Some observers believe that the success of SO lies in its crowdsourcing model and the reputation system [15, 2]. The four most common forms of participation are i) question asking, ii) question answering, iii) commenting, and iv) voting/scoring [15]. Figure 1 presents an exemplar SO discussion thread, which contains one question and one or many answers. When multiple answers are available, the asker decides which answer to accept, and marks it with “”.

After a user posts a question, an answer, or a comment, other users can vote for or against the post. Users gain reputation for each up-vote their posts receive. For instance, answers earn their authors 10 points per up-vote, questions earn 5, and comments earn 2 [16]. All users initially have only one reputation point. As users gain more reputation, they are granted more administrative privileges to help maintain SO posts [13]. For instance, a user with 15 points can vote up posts. A user with 125 points can vote down posts.

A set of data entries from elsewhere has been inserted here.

Definition _source_kind (f : ResearchFinding) (context : EvidenceFreshnessContext) : string :=
  let explicit := explicit_source_kind f in
  if str_nonempty explicit then explicit
  else
    match dict_get (_provider_key (rf_provider f)) (fc_provider_kinds context) with
    | Some configured => if str_nonempty configured then configured else folded (str_or (rf_kind f) "unknown")
    | None => folded (str_or (rf_kind f) "unknown")
    end.

(** [x or int(time.time())] *)
Definition or_now (now x : Z) : Z := if x =? 0 then now else x.

Definition freshness_decision_for_finding (now : Z) (f : ResearchFinding) (context : EvidenceFreshnessContext) : EvidenceFreshnessDecision :=
  let retrieved_at := Z.max 0 (or_now now (rf_retrieved_at f)) in
  let source_kind := _source_kind f context in
  let source_hours := _source_hours (rf_provider f) source_kind context in
  let '(ceiling, matched_tags) := _tag_ceiling source_kind context in
  let effective_hours := Z.min source_hours (default source_hours ceiling) in
  let policy_expires_at := retrieved_at + effective_hours * 3600 in
  let original_expires_at := Z.max 0 (rf_expires_at f) in
  let effective_expires_at := if 0 <? original_expires_at then Z.min original_expires_at policy_expires_at else policy_expires_at in
  mkDecision source_kind source_hours ceiling matched_tags (effective_hours * 3600) effective_expires_at original_expires_at.

Definition apply_freshness_policy (now : Z) (f : ResearchFinding) (context : EvidenceFreshnessContext) : ResearchFinding :=
  let decision := freshness_decision_for_finding now f context in
  mkFinding (rf_domain f) (rf_provider f) (rf_kind f) (rf_title f) (rf_summary f) (rf_source_url f) (rf_confidence f)
    (rf_signal_type f) (rf_verdict f) (rf_decision_relevant f) (or_now now (rf_retrieved_at f)) (fd_effective_expires_at decision)
    (dict_set "freshness_policy" (decision_json decision) (rf_raw_data f)).

(** The context of a domain is built once and kept for the other findings of
    it; it only depends on the options and the tags, which do not change here. *)
Definition apply_freshness_policies (now : Z) (providers : list ResearchProviderOptions) (default_max_age_days : Z) (d : db)
    (findings : list ResearchFinding) : list ResearchFinding :=
  (λ f, apply_freshness_policy now f
          (build_freshness_context providers (_normalize_domain (rf_domain f)) default_max_age_days d)) <$> findings.

(** * The table of findings *)

Record finding_row := FindingRow {
  fr_id : Z;
  fr_domain : string;
  fr_provider : string;
  fr_kind : string;
  fr_title : string;
  fr_summary : string;
  fr_source_url : string;
  fr_confidence : Q;
  fr_signal_type : string;
  fr_verdict : string;
  fr_decision_relevant : bool;
  fr_raw_data : fields;
  fr_retrieved_at : Z;
  fr_expires_at : Z
}.

Record evidence_db := EvidenceDb { ev_db : db; ev_rows : list finding_row; ev_last_id : Z }.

Users with at least 20K points are considered “trusted users”, and can edit or delete other people’s posts.

The score of a question or answer post is decided by the up-votes and down-votes the post received. Users can favorite a question post if they want to bookmark the question and keep track of any update on the discussion thread. Each question contains one or many tags, which are words or phrases to describe topics of the question. Each post has a timestamp to show when it was created. Each discussion thread has a view count to indicate how many times the thread has been viewed.

Ii-B Categorization of Java Security Implementations

Based on state-of-the-art security knowledge, researchers defined five categories of security issues relevant to library misuses [5]. Table I shows their criteria, which we use in this project to decide whether a code snippet is insecure or not.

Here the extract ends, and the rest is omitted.